**TASK DIRECTIONS**
Lines below that include "writeLen" are the answer; copy each one.

----------------

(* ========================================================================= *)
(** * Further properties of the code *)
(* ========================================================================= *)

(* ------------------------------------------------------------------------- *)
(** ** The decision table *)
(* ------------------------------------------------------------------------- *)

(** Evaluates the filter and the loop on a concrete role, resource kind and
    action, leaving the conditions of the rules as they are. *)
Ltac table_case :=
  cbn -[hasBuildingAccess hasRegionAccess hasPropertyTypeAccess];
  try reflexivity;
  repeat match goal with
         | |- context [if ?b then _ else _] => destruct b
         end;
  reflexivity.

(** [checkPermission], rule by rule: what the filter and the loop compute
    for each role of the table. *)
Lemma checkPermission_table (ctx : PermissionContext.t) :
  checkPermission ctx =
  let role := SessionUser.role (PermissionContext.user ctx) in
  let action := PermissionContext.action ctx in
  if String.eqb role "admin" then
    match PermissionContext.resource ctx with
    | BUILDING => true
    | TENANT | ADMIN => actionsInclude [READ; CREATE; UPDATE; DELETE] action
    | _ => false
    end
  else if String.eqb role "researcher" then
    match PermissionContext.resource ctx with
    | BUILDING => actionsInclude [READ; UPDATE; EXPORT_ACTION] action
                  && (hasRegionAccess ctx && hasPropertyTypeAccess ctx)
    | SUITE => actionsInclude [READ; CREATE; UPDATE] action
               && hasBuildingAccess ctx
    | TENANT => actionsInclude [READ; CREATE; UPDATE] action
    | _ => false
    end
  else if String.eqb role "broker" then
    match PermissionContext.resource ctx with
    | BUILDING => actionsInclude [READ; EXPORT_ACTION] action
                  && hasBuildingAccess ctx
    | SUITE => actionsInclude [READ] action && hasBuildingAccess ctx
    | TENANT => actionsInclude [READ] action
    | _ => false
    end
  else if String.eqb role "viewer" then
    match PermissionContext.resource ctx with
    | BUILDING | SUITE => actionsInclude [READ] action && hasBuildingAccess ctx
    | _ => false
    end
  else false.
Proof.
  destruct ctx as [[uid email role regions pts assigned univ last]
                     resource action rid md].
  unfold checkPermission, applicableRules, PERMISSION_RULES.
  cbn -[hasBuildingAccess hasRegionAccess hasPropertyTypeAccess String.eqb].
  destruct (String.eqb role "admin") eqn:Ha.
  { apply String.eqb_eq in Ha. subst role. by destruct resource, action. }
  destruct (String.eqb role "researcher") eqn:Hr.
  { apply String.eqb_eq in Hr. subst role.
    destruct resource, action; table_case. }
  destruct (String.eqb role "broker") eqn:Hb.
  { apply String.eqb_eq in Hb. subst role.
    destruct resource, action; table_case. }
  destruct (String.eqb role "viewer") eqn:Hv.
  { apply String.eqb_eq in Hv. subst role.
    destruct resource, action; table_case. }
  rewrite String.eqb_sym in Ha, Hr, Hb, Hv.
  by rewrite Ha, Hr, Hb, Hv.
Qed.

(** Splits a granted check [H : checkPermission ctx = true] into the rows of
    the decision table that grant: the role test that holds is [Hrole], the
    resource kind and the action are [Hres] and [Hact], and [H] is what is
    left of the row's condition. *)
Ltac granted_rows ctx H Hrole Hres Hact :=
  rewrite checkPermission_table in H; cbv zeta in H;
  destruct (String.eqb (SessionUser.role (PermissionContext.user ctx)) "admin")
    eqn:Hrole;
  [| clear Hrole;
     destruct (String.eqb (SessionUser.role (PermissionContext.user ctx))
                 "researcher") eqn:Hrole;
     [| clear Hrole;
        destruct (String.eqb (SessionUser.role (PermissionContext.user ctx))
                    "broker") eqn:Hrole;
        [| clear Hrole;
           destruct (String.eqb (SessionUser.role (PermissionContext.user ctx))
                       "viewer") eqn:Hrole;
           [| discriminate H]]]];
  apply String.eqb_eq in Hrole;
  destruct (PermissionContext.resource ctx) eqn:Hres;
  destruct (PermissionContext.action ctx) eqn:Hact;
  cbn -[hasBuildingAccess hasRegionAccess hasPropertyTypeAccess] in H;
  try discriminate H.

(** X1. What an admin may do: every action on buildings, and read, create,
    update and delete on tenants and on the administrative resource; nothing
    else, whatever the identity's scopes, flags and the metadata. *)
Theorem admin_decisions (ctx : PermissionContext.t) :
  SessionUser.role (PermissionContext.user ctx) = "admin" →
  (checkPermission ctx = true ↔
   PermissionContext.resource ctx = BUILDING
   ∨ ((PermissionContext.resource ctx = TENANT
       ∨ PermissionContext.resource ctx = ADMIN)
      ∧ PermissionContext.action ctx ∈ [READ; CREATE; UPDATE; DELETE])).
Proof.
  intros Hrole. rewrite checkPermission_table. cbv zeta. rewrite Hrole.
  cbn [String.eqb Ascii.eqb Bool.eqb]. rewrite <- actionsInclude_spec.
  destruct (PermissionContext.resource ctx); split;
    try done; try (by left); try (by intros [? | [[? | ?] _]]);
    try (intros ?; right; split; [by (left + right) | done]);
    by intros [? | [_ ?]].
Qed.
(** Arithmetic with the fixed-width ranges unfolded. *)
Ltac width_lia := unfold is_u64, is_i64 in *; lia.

----------------

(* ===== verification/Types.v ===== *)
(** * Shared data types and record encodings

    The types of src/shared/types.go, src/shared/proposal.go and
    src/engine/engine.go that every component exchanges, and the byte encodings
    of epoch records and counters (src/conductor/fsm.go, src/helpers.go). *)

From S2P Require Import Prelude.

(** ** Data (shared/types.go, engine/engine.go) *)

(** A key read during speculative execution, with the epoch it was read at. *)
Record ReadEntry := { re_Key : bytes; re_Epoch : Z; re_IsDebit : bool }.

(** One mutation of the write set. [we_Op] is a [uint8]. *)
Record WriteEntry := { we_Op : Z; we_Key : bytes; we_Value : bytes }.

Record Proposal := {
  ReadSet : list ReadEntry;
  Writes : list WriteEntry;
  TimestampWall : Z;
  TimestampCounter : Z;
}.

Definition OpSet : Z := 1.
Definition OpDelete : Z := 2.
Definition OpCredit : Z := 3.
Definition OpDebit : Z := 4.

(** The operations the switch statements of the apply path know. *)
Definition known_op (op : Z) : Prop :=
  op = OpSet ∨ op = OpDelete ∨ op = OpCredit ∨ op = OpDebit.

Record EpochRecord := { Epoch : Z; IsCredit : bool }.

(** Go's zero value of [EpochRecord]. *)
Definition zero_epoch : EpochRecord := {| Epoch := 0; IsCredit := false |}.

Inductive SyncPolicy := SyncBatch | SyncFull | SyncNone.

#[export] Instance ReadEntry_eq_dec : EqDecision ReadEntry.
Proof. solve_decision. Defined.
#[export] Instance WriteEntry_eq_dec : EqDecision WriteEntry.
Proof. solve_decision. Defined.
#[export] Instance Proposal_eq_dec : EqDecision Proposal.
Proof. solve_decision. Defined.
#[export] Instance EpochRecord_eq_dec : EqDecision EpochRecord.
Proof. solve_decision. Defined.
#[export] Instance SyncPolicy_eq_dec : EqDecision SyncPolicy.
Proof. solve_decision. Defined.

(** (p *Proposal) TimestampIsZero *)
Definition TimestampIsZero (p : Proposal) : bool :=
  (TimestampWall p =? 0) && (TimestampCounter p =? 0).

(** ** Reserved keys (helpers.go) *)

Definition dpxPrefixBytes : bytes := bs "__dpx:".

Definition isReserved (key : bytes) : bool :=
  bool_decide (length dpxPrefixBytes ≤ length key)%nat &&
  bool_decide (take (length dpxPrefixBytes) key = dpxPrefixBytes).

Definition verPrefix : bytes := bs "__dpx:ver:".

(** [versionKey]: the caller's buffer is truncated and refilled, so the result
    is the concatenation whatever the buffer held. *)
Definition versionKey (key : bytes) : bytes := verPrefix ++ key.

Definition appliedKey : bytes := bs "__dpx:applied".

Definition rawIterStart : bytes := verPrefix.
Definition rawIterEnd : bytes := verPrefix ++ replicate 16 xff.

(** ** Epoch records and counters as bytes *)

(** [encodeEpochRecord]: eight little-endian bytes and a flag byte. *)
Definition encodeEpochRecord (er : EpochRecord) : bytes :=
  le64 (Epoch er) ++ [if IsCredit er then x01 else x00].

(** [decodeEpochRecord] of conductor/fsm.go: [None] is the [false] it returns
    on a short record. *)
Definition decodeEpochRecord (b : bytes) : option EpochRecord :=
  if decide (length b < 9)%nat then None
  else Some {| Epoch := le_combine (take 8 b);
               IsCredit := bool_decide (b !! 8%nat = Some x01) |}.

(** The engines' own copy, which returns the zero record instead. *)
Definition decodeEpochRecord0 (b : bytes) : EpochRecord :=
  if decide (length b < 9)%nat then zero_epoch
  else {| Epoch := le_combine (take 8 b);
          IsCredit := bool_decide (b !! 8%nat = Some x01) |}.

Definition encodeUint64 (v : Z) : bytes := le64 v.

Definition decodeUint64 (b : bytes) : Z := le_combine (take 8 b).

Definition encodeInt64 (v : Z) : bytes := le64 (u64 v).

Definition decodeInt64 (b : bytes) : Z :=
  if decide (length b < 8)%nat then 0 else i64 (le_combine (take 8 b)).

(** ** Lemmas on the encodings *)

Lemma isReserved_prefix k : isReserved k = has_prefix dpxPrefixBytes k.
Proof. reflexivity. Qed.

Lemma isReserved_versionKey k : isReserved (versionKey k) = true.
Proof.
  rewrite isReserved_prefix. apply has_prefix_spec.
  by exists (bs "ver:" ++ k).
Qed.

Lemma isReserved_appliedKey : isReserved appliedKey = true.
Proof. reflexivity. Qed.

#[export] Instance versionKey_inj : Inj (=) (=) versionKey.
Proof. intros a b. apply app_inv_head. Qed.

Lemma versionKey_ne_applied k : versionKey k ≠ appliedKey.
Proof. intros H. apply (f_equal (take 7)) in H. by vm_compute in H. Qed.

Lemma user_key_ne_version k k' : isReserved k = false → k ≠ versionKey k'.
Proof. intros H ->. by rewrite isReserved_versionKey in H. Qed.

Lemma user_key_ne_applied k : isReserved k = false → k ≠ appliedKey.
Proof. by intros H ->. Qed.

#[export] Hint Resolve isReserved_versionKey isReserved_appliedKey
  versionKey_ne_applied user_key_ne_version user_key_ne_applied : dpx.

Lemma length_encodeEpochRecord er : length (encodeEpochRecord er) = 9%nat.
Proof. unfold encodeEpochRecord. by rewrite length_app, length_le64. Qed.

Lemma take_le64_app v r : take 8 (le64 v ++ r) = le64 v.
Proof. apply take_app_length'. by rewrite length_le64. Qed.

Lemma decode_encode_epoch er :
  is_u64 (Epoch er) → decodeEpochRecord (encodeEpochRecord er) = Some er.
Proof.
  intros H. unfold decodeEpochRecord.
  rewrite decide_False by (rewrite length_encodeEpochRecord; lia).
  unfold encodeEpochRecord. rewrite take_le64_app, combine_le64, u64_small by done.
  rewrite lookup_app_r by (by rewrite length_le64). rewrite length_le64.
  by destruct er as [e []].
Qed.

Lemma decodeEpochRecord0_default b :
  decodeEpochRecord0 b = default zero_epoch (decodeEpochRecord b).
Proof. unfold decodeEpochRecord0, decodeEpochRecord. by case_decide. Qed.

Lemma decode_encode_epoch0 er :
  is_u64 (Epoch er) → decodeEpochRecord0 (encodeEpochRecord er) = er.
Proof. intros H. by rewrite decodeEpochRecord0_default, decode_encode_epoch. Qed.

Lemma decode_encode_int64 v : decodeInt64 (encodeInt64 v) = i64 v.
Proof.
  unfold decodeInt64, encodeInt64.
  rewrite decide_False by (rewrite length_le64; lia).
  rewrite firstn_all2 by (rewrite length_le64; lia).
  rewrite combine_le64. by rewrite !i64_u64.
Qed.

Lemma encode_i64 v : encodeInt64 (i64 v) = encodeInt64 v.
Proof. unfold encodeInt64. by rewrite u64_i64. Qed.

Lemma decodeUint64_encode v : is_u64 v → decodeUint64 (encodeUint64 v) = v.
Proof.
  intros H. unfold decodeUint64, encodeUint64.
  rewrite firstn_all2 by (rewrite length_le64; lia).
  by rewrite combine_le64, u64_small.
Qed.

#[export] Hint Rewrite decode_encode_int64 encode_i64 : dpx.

----------------

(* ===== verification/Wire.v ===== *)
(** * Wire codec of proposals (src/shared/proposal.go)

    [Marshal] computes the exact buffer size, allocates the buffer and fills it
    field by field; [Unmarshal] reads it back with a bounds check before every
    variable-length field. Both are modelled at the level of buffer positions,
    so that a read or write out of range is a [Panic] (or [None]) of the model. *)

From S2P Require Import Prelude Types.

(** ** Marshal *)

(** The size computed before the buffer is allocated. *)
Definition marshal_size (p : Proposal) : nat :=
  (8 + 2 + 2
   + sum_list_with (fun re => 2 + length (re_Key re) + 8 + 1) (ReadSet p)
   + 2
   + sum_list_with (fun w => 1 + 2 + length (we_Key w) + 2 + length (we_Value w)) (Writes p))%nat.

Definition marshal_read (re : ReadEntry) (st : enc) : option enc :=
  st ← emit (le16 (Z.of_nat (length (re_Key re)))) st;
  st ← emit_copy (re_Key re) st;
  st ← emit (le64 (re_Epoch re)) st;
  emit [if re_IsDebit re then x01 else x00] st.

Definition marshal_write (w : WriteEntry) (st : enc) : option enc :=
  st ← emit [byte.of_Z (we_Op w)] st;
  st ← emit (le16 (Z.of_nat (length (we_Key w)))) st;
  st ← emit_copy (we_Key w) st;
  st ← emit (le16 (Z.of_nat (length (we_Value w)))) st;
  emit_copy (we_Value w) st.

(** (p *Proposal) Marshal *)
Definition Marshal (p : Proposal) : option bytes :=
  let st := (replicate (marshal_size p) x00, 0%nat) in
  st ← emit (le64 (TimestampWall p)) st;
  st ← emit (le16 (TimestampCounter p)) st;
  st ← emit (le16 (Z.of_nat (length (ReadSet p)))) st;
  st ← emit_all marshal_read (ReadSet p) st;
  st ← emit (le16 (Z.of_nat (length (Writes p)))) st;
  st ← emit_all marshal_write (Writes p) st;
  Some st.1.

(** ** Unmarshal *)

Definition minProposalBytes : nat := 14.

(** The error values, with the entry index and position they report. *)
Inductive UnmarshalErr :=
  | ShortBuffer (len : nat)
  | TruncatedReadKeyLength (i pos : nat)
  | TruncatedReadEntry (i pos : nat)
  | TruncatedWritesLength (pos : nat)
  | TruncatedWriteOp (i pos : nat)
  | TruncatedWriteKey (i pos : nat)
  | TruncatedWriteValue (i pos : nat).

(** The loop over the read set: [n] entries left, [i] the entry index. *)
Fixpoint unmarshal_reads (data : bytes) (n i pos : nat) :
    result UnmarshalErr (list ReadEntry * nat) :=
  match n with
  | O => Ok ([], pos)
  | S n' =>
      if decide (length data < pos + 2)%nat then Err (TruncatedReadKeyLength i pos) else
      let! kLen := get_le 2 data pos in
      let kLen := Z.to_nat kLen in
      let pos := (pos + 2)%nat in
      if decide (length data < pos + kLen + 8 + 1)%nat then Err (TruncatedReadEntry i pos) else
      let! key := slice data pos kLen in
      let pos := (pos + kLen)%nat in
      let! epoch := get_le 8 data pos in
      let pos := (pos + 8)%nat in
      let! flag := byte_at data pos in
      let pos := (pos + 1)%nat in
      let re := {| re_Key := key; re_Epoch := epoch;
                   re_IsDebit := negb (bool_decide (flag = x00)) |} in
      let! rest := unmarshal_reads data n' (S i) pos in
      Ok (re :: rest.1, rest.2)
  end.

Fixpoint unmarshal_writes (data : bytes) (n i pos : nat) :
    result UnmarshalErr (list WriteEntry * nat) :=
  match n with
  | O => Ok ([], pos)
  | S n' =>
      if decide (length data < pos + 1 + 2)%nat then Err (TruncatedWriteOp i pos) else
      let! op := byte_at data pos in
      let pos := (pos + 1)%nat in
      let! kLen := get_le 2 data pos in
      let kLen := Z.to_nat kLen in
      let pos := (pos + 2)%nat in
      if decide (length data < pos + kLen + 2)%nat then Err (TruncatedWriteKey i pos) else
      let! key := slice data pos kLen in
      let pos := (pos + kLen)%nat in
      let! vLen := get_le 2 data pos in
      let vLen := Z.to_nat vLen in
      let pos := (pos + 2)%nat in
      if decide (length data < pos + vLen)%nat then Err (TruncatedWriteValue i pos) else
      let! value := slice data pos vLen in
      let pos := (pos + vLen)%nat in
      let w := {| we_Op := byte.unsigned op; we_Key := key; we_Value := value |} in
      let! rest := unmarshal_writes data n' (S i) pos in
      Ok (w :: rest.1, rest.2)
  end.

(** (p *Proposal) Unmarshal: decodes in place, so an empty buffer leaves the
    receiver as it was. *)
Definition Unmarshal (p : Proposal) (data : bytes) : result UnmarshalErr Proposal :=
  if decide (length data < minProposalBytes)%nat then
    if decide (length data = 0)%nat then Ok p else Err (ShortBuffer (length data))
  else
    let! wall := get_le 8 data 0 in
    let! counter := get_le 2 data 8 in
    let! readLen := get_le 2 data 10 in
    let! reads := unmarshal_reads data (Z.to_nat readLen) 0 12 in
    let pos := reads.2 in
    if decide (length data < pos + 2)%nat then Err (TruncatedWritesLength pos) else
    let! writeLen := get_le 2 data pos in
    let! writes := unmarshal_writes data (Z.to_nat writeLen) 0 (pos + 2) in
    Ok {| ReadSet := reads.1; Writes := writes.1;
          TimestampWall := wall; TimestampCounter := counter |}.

----------------

**YOUR RESPONSE**
    let! writeLen := get_le 2 data pos in
    let! writes := unmarshal_writes data (Z.to_nat writeLen) 0 (pos + 2) in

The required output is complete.